Bushwood Says, "Our Music Is Like a Tidal Wave"
Maybe the reason South Florida's beachfront dives and downtown haunts are filled with so many reggae-rock bands is the year round sunshine, miles and miles of sandy beaches, our general love of flip-flops. The island grooves with dub bounce just feel natural here.
But with such a saturation of like-mined bands, it is a challenge to stand out. Fort Lauderdale six-piece, Bushwood, has actually accomplished this task, striking a chord with a sound that meanders from reggae to funk and R&B.
Together since 2009, the fellas from Bushwood have gone through various transformations. The band began as a power trio, consisting then of guitarist and lead vocalist Steven Ross Voronkos, Adam Moskowitz on bass, and Jon Cross on drums. Bushwood dished out reggae vibes that dabbled with improvisational jamming. They quickly released their self-titled full-length debut in 2011. The album paid as much tribute to the positive ambiances of Bob Marley as much as it did to the bombast heard on mid-'90s 311 albums.
Through the years, the band has marched on, paying their dues and expanding their sound. They are mainstays at Deerfield Beach's surfer den Kahuna's, Poorhouse, Propaganda, and Deck 84. The band is a six-member unit now -- including the aforementioned previous members, as well as Carl Dykes on saxophone, Eric Schechter on percussion, and Claudio Napoles on the keys.
With the augmented lineup and addition of brass and percussion instruments, Bushwood evolved into a band that is not easily pigeonholed into the reggae-rock genre. The troupe is releasing its second album, Tidal Wave, on June 22, and throwing itself a proper album release party at the ArtsPark Amphitheater in Hollywood. The album demonstrates a band that has matured and is ready to explore new terrain, especially on tracks like "I Dont' Mind" and "Determination."
We caught up with Bushwood bassist Adam Moskowitz and spoke with him about the band's upcoming effort and its turn to a broader sound.
New Times: The reggae rock movement is pretty large here in South Florida, what do you attribute to that? Is it merely that our weather? Are the sun and sand conducive to that type of sound?
Adam Moskowitz: We've always had the influence of the ocean on our sound. We identify completely with reggae music and believe it's no surprise that it is prevalent in areas by the sea. Think Jamaica, Hawaii, California, Florida, etc. It's similar to the popularity of country music in Nashville. It is a hypnotic form of music, undulating much like waves on a sandy shore.
Do you worry that the scene may be too saturated?
No, not at all. Music is something that should be shared, and saturation is never an issue because good music is needed everywhere. Our goal is just to be real with our music and not pretend to be anything that we aren't. Most of our songs start on the acoustic guitar. We have just made and continue to make the music that we would want to hear. We love being a part of this movement, but we definitely carve our own path.

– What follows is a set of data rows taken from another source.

(* ===== verification/Settings.v ===== *)
(** Configuration: the groups of [core/config/settings.py], the validators of their fields,
    and the checks of a whole configuration for its environment
    ([Settings.validate_environment_security]).

    A value of a group is built by its [validate], from the values pydantic was given; the
    first error stands for the list pydantic reports. The types themselves are pydantic's. *)
From S2P Require Import Prelude Errors Session Schema Tables Requests RateLimitPolicies.
From S2P Require Import RateLimits RateLimitIngress.

(** What the validators call: [json.loads] ([None] where it raises), [str] of a JSON value
    that is not text, [str] of an IP network, and the constructor of [Fernet], which accepts
    the text of a key or raises. *)
Class SettingsLibraries `{IpNetworks} := {
  json_loads : string -> option json;
  py_str : json -> string;
  network_text : ip_network_t -> string;
  fernet_key_valid : string -> bool;
}.

(** ** Text, paths and addresses *)

(** [s.strip("/")] *)
Fixpoint lstrip_slashes (s : string) : string :=
  match s with
  | String c r => if Ascii.eqb c "/" then lstrip_slashes r else s
  | EmptyString => EmptyString
  end.

Definition strip_both_slashes (s : string) : string := strip_slashes (lstrip_slashes s).

(** [s.split(sep)] for a character *)
Fixpoint split_on (sep : ascii) (s : string) : list string :=
  match s with
  | EmptyString => [""%string]
  | String c r =>
      if Ascii.eqb c sep then ""%string :: split_on sep r
      else match split_on sep r with
           | part :: parts => String c part :: parts
           | [] => [String c ""]
           end
  end.

(** [PurePosixPath]: the parts of a path drop empty and [.] segments; an absolute path has a
    root before them. *)
Module PurePosixPath.
Definition is_absolute (s : string) : bool := Text.starts_with "/" s.

Definition segments (s : string) : list string :=
  List.filter (fun p => negb (Text.is_empty p || String.eqb p ".")) (split_on "/" s).

Definition parts (s : string) : list string :=
  if is_absolute s then "/"%string :: segments s else segments s.
End PurePosixPath.

(** [urllib.parse.urlsplit]: control characters and spaces before the address and tabs and
    line breaks in it are dropped; the scheme is what stands before the first colon when it
    begins with a letter and holds only letters, digits, [+], [-] and [.]. The refusal of
    malformed IPv6 hosts is left out. *)
Module Url.
Fixpoint drop_control (s : string) : string :=
  match s with
  | String c r => if (nat_of_ascii c <=? 32)%nat then drop_control r else s
  | EmptyString => EmptyString
  end.

Definition is_line_break (c : ascii) : bool :=
  let n := nat_of_ascii c in ((n =? 9) || (n =? 10) || (n =? 13))%nat.

Fixpoint without_breaks (s : string) : string :=
  match s with
  | String c r => if is_line_break c then without_breaks r else String c (without_breaks r)
  | EmptyString => EmptyString
  end.

Definition is_alpha (c : ascii) : bool :=
  let n := nat_of_ascii (Text.lower_char c) in ((97 <=? n) && (n <=? 122))%nat.

Definition is_scheme_char (c : ascii) : bool :=
  is_alpha c || is_digit c || Ascii.eqb c "+" || Ascii.eqb c "-" || Ascii.eqb c ".".

(** The text before the first [sep] and the text after it, if there is one. *)
Fixpoint cut (sep : ascii) (s : string) : option (string * string) :=
  match s with
  | EmptyString => None
  | String c r =>
      if Ascii.eqb c sep then Some (""%string, r)
      else '(before, after) ← cut sep r; Some (String c before, after)
  end.

Definition cleaned (s : string) : string := without_breaks (drop_control s).

(** The scheme and what is left. *)
Definition split_scheme (s : string) : string * string :=
  match cut ":" (cleaned s) with
  | Some (String c before as scheme, after) =>
      if is_alpha c && Text.forallb_chars is_scheme_char scheme
      then (Text.lower scheme, after) else (""%string, cleaned s)
  | _ => (""%string, cleaned s)
  end.

Definition scheme (s : string) : string := (split_scheme s).1.

(** The query: between the first [?] of what comes before a fragment, and the fragment. *)
Definition query (s : string) : string :=
  let rest := (split_scheme s).2 in
  let before_fragment := match cut "#" rest with Some (b, _) => b | None => rest end in
  match cut "?" before_fragment with Some (_, q) => q | None => "" end.

(** The text before the first of the characters [p] holds of. *)
Fixpoint until (p : ascii -> bool) (s : string) : string :=
  match s with
  | EmptyString => EmptyString
  | String c r => if p c then EmptyString else String c (until p r)
  end.

(** The network location: after [//], up to the path, the query or the fragment. *)
Definition netloc (s : string) : string :=
  match (split_scheme s).2 with
  | String "/" (String "/" rest) =>
      until (fun c => Ascii.eqb c "/" || Ascii.eqb c "?" || Ascii.eqb c "#") rest
  | _ => ""
  end.

(** [unquote_plus]: [+] is a space, [%XY] the character of that code. *)
Definition hex_value (c : ascii) : option nat :=
  let n := nat_of_ascii c in
  if is_digit c then Some (n - 48)%nat
  else if ((97 <=? n) && (n <=? 102))%nat then Some (n - 87)%nat
  else if ((65 <=? n) && (n <=? 70))%nat then Some (n - 55)%nat else None.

Do you think your sound would work in, let's say, Pittsburgh or Topeka?
Music in general should be a respite from the worry and the tediousness of the mundane day-to-day grind. We feel that our music is an escape, and everyone needs that escape at times, especially if you're living in Topeka! No offense to Topekans.
When you pop in a CD or hit play on your iPhone, you are transformed, and music is universal in that way. We have Bob Marley to thank for putting reggae music on the map, and we bet he never thought people in Pittsburgh or Topeka would be interested in his jams, but they are. Although reggae relates to people living by the water, it might be even more important to those that don't and only dream about lying on a beach.
The cover art for the new album Tidal Wave is pretty intense, who designed it and what was the concept. Does it have any tie-in to the album's songs themselves?
The album art was designed by Adam Forero who is a sick tattoo artist at KreepyTiki in Fort Lauderdale. He actually tattooed our singer Steve's arm, so check that out next time you see us live. Tidal Wave is the album title as well as the name of the second track, where the lyrics go "Hit you like a tidal wave, feel the rhythm tumbling down." Even though tidal waves are typically considered natural disasters, we put a twist on that visual and made the metaphor that our music is like a tidal wave enveloping your ears.